Day 9 was a Friday. What happened Friday is a blur, but I do remember vividly the early morning routine. I was not needing I.V. meds much anymore, but did still need a 15-min. infusion of an antibiotic on Friday evening. My night nurse, C., chatted w/me about her family, and we commiserated about what it is like to have children who are learning to drive (For The Record: Terrifying on Every Level).
When 5:00 AM rolled around, C. came back to draw labs, and the twenty-billion other things that were now so routine that I gave none of them any thought (lift your arm for the blood pressure cuff, hold out the opposite hand for the O2 gizmo...next the stethoscope...blood draws via the H.catheter...). When it came time to provide a daily urine sample (one of the mortifications of life in the hospital), I dutifully donned my slippers, grabbed the ever-present I.V. pole, and shuffled my way to the bathroom, which was about ten steps from my bed.
It was only as I stood at the sink washing up that I realized: I wasn't connected to the I.V. pole! Sometime during the night, C. must've disconnected me without my knowledge. I was so used to dragging that pole around with me, it was now my habit.
I laughed like a lunatic as I threw open the bathroom door, and shoved the pole out ahead of me, letting it roll into the room on its own.
Me: < laughing > Do you know what I just did?!?
Nurse C: Oh my gosh! < doubled over, laughing > I thought I forgot to disconnect you!
Me: That is really pathetic.
Nurse C: < howling > Oh, I can't stand it! Don't worry, I won't tell anyone. <nabs first nurse to walk past in the hallway, then tells her the whole story.>
Me: That's right, kick a patient when she's down. I see how it is...it's O.K. I can take it...

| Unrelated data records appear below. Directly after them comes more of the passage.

(** What a lookup after the sweep finds was there before, and is not
    expired if it has a timestamp. *)
Lemma clearExpiredCache_lookup_Some now st key answers :
  responseCache (clearExpiredCache now st) !! key = Some answers ->
  responseCache st !! key = Some answers
  /\ forall timestamp, cacheTimestamps st !! key = Some timestamp -> ~ expired now timestamp.
Proof.
  intros Hget.
  destruct (swept_dec now (map_to_list (cacheTimestamps st)) key) as [Hs|Hs].
  - apply (foldl_sweep_lookup now _ st key) in Hs as [Hnone _].
    unfold clearExpiredCache in Hget. congruence.
  - pose proof (proj2 (foldl_sweep_lookup now _ st key) Hs) as [Hrc _].
    unfold clearExpiredCache in Hget. split; [congruence|].
    intros ts Hts Hexp. apply Hs, swept_map_to_list. eauto.
Qed.

Lemma clearExpiredCache_lookup_None now st key :
  responseCache st !! key = None ->
  responseCache (clearExpiredCache now st) !! key = None.
Proof.
  intros Hnone.
  destruct (responseCache (clearExpiredCache now st) !! key) as [a|] eqn:Hget; [|done].
  apply clearExpiredCache_lookup_Some in Hget as [Hget _]. congruence.
Qed.

(** ** The invariant of the two maps *)

Lemma timestamped_clearExpiredCache now st :
  timestamped st -> timestamped (clearExpiredCache now st).
Proof.
  intros Hinv key [a Ha].
  pose proof (clearExpiredCache_lookup_Some _ _ _ _ Ha) as [Hget Hfresh].
  destruct (Hinv key) as [ts Hts]; [eauto|].
  destruct (clearExpiredCache_kept now st key) as [_ ->]; [|eauto].
  intros ts' Hts'. by apply Hfresh.
Qed.

Lemma timestamped_cache_set key answers now st :
  timestamped st -> timestamped (cache_set key answers now st).
Proof.
  intros Hinv k. cbn. destruct (decide (key = k)) as [->|Hne].
  - rewrite !lookup_insert_eq. eauto.
  - rewrite !lookup_insert_ne by done. apply Hinv.
Qed.

Lemma timestamped_handle_reply key now r st :
  timestamped st -> timestamped (handle_reply key now r st).2.
Proof.
  intros Hinv. unfold handle_reply.
  repeat case_match; cbn; try done. by apply timestamped_cache_set.
Qed.

Lemma timestamped_catch_block r :
  timestamped r.2 -> timestamped (catch_block r).2.
Proof. destruct r as [[a|e] st]; done. Qed.

Lemma timestamped_runQueryRetrieval ai now_sweep now_store documentText questions st :
  timestamped st ->
  timestamped (runQueryRetrieval ai now_sweep now_store documentText questions st).2.
Proof.
  intros Hinv. unfold runQueryRetrieval.
  destruct ai as [client|]; [|done].
  repeat case_bool_decide; try done.
  pose proof (timestamped_clearExpiredCache now_sweep st Hinv) as Hsw.
  case_match; [done|].
  by apply timestamped_catch_block, timestamped_handle_reply.
Qed.

Lemma timestamped_handleAnalyze ai missing now_sweep now_store documentText questions ui st :
  timestamped st ->
  timestamped (handleAnalyze ai missing now_sweep now_store documentText questions ui st).2.
Proof.
  intros Hinv. unfold handleAnalyze. case_match; [done|].
  pose proof (timestamped_runQueryRetrieval ai now_sweep now_store documentText
                (processedQuestions questions) st Hinv) as Hrun.
  destruct (runQueryRetrieval _ _ _ _ _ _) as [[[a|]|e] st']; done.
Qed.

Lemma reachable_timestamped st : reachable st -> timestamped st.
Proof.
  induction 1 as [| | | |].
  - intros key [a Ha]. cbn in Ha. by rewrite lookup_empty in Ha.
  - by apply timestamped_runQueryRetrieval.
  - by apply timestamped_handleAnalyze.
  - by apply (timestamped_clearExpiredCache now_sweep).
  - by apply timestamped_catch_block, timestamped_handle_reply.
Qed.

(** ** The paths through [runQueryRetrieval] *)

(** With a client and valid input, the call sweeps, looks the key up, and
    either returns the cached sequence or makes the outbound call. *)
Lemma runQueryRetrieval_valid client now_sweep now_store documentText questions st :
  trim documentText <> [] -> questions <> [] ->
  runQueryRetrieval (Some client) now_sweep now_store documentText questions st
  = match responseCache (clearExpiredCache now_sweep st)
          !! generateCacheKey documentText questions with
    | Some cachedResult =>
        (Returned (Some cachedResult),
         log (ConsoleLog [AText (js "Returning cached result")])
           (clearExpiredCache now_sweep st))
    | None =>
        catch_block
          (handle_reply (generateCacheKey documentText questions) now_store
             (generateContent client (prompt documentText questions))
             (record_call (prompt documentText questions)
                (clearExpiredCache now_sweep st)))
    end.
Proof.
  intros Hdoc Hqs. unfold runQueryRetrieval.
  rewrite bool_decide_eq_false_2 by done.
  rewrite bool_decide_eq_false_2; [done|]. by destruct questions.
Qed.

(** The outbound part never touches the log of provider calls. *)
Lemma outbound_calls key now r st :
  calls (catch_block (handle_reply key now r st)).2 = calls st.
Proof. unfold handle_reply. repeat case_match; done. Qed.

(** When it returns answers, it has stored exactly them, and nothing else
    changed. *)
Lemma outbound_success key now r st answers :
  (catch_block (handle_reply key now r st)).1 = Returned (Some answers) ->
  (catch_block (handle_reply key now r st)).2 = cache_set key answers now st.
Proof.
  unfold handle_reply. repeat case_match; cbn; try done. by intros [= ->].
Qed.

(** When it does not, the two maps are as they were. *)
Lemma outbound_failure key now r st :
  (forall answers, (catch_block (handle_reply key now r st)).1 <> Returned (Some answers)) ->
  responseCache (catch_block (handle_reply key now r st)).2 = responseCache st
  /\ cacheTimestamps (catch_block (handle_reply key now r st)).2 = cacheTimestamps st.
Proof.
  unfold handle_reply. repeat case_match; cbn; try done.
  intros Hfail. by edestruct Hfail.
Qed.

Lemma calls_grew_ne (l : list jsstring) p : l <> l ++ [p].
Proof. intros H. apply (f_equal length) in H. rewrite length_app in H. cbn in H. lia. Qed.

(** A call that made no outbound call and returned answers served them
    from the cache; one that made an outbound call found no entry. *)
Lemma runQueryRetrieval_cases client now_sweep now_store documentText questions st :
  trim documentText <> [] -> questions <> [] ->
  let key := generateCacheKey documentText questions in
  let swept_st := clearExpiredCache now_sweep st in
  let run := runQueryRetrieval (Some client) now_sweep now_store documentText questions st in
  (exists cached, responseCache swept_st !! key = Some cached
     /\ run.1 = Returned (Some cached) /\ calls run.2 = calls st
     /\ responseCache run.2 = responseCache swept_st
     /\ cacheTimestamps run.2 = cacheTimestamps swept_st)
  \/ (responseCache swept_st !! key = None
      /\ calls run.2 = calls st ++ [prompt documentText questions]
      /\ run = catch_block
                 (handle_reply key now_store
                    (generateContent client (prompt documentText questions))
                    (record_call (prompt documentText questions) swept_st))).
Proof.
  intros Hdoc Hqs key swept_st run. subst run.
  rewrite runQueryRetrieval_valid by done. fold key swept_st.
  destruct (responseCache swept_st !! key) as [cached|] eqn:Hget.
  - left. exists cached. cbn. repeat split; try done.
    apply clearExpiredCache_frame.
  - right. repeat split; try done.
    rewrite outbound_calls. cbn. f_equal. apply clearExpiredCache_frame.
Qed.

Lemma runQueryRetrieval_invalid client now_sweep now_store documentText questions st :
  trim documentText = [] \/ questions = [] ->
  exists message,
    runQueryRetrieval (Some client) now_sweep now_store documentText questions st
    = (Threw (ErrorObject message), st).
Proof.
  intros Hbad. unfold runQueryRetrieval.
  case_bool_decide; [eauto|].
  destruct Hbad as [?| ->]; [done|]. cbn. eauto.
Qed.

Lemma runQueryRetrieval_valid_inputs client now_sweep now_store documentText questions st :
  let run := runQueryRetrieval (Some client) now_sweep now_store documentText questions st in
  (exists result, run.1 = Returned result)
  \/ calls run.2 = calls st ++ [prompt documentText questions] ->
  trim documentText <> [] /\ questions <> [].
Proof.
  intros run Hrun.
  destruct (decide (trim documentText = [])) as [Hdoc|Hdoc];
    [|destruct (decide (questions = [])) as [Hqs|Hqs]; [|done]].
  all: edestruct (runQueryRetrieval_invalid client now_sweep now_store documentText questions st)
         as [message Heq]; [eauto|].
  all: subst run; rewrite Heq in Hrun; cbn in Hrun.
  all: destruct Hrun as [[result [=]]|Hcalls]; by apply calls_grew_ne in Hcalls.
Qed.

(** ** C2: freshness *)

(** C2: in any state the module can reach, a call of [runQueryRetrieval]
    that is served from the cache (it returns answers without an outbound
    call) returns an entry of age at most [CACHE_EXPIRY] = 5 minutes at the
    time of the sweep; and when the entry under the request's key is older
    than that, the call makes a fresh outbound request. *)
Theorem cache_never_serves_stale
    client now_sweep now_store documentText questions st :
  reachable st -> trim documentText <> [] -> questions <> [] ->
  let key := generateCacheKey documentText questions in
  let run := runQueryRetrieval (Some client) now_sweep now_store documentText questions st in
  (forall answers,
     run.1 = Returned (Some answers) -> calls run.2 = calls st ->
     exists timestamp,
       cacheTimestamps st !! key = Some timestamp
       /\ now_sweep - timestamp <= CACHE_EXPIRY
       /\ responseCache st !! key = Some answers)
  /\
  (forall timestamp,
     cacheTimestamps st !! key = Some timestamp ->
     now_sweep - timestamp > CACHE_EXPIRY ->
     calls run.2 = calls st ++ [prompt documentText questions]).
Proof.
  intros Hreach Hdoc Hqs key run.
  pose proof (runQueryRetrieval_cases client now_sweep now_store _ _ st Hdoc Hqs) as Hcases.
  cbn zeta in Hcases. fold key run in Hcases. split.
  - intros answers Hret Hcalls.
    destruct Hcases as [(cached & Hget & Hres & _)|(_ & Hgrew & _)];
      [|rewrite Hgrew in Hcalls; symmetry in Hcalls; by apply calls_grew_ne in Hcalls].
    assert (cached = answers) as -> by congruence.
    apply clearExpiredCache_lookup_Some in Hget as [Hold Hfresh].
    destruct (reachable_timestamped st Hreach key) as [ts Hts]; [eauto|].
    exists ts. repeat split; try done.
    specialize (Hfresh ts Hts). unfold expired in Hfresh. lia.
  - intros ts Hts Hexp.
    destruct Hcases as [(cached & Hget & _)|(_ & Hgrew & _)]; [|done].
    destruct (clearExpiredCache_expired now_sweep st key ts Hts Hexp) as [Hnone _].
    congruence.
Qed.

Lemma cache_never_serves_stale_witness :
  let key := generateCacheKey sample_document sample_questions in
  let run := runQueryRetrieval (Some (failing (js "offline"))) 2000 2500
               sample_document sample_questions sample_state in
  (forall answers,
     run.1 = Returned (Some answers) -> calls run.2 = calls sample_state ->
     exists timestamp,
       cacheTimestamps sample_state !! key = Some timestamp
       /\ 2000 - timestamp <= CACHE_EXPIRY
       /\ responseCache sample_state !! key = Some answers)
  /\
  (forall timestamp,
     cacheTimestamps sample_state !! key = Some timestamp ->
     2000 - timestamp > CACHE_EXPIRY ->
     calls run.2 = calls sample_state ++ [prompt sample_document sample_questions]).
Proof.
  apply (cache_never_serves_stale (failing (js "offline")) 2000 2500
           sample_document sample_questions sample_state).
  - apply reachable_run, reachable_initial.
  - vm_compute. discriminate.
  - discriminate.
Defined.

I was happy for the laughter, because the neupogen shots I'd been getting each night (to wake up my bone marrow) had started to hurt quite a lot. Laughter made me forget the pain for a while.
I texted one of my friends a shortened version of the story.
Me: Just brought the I.V. pole to the restroom, even though I wasn't connected.
Friend: Maybe you should give that thing a name, if it's going to be hanging around so much.
Me: Yeah...something onerous. Like...Mephistopheles. Ha! That's it.
So, from that day forward, my I.V. pole was known as Mephistopheles, or "Meph" for short.
I had been listening to "Beethoven's Last Night," a rock-opera by Trans-Siberian Orchestra (TSO). Here's a written version of the story. Mephistopheles is the devil, who tries to trick Beethoven into surrendering all of his music.
On Friday, my ANC reached 330, up from 90 the previous day, and 10 the day prior to that. Things were moving in the right direction.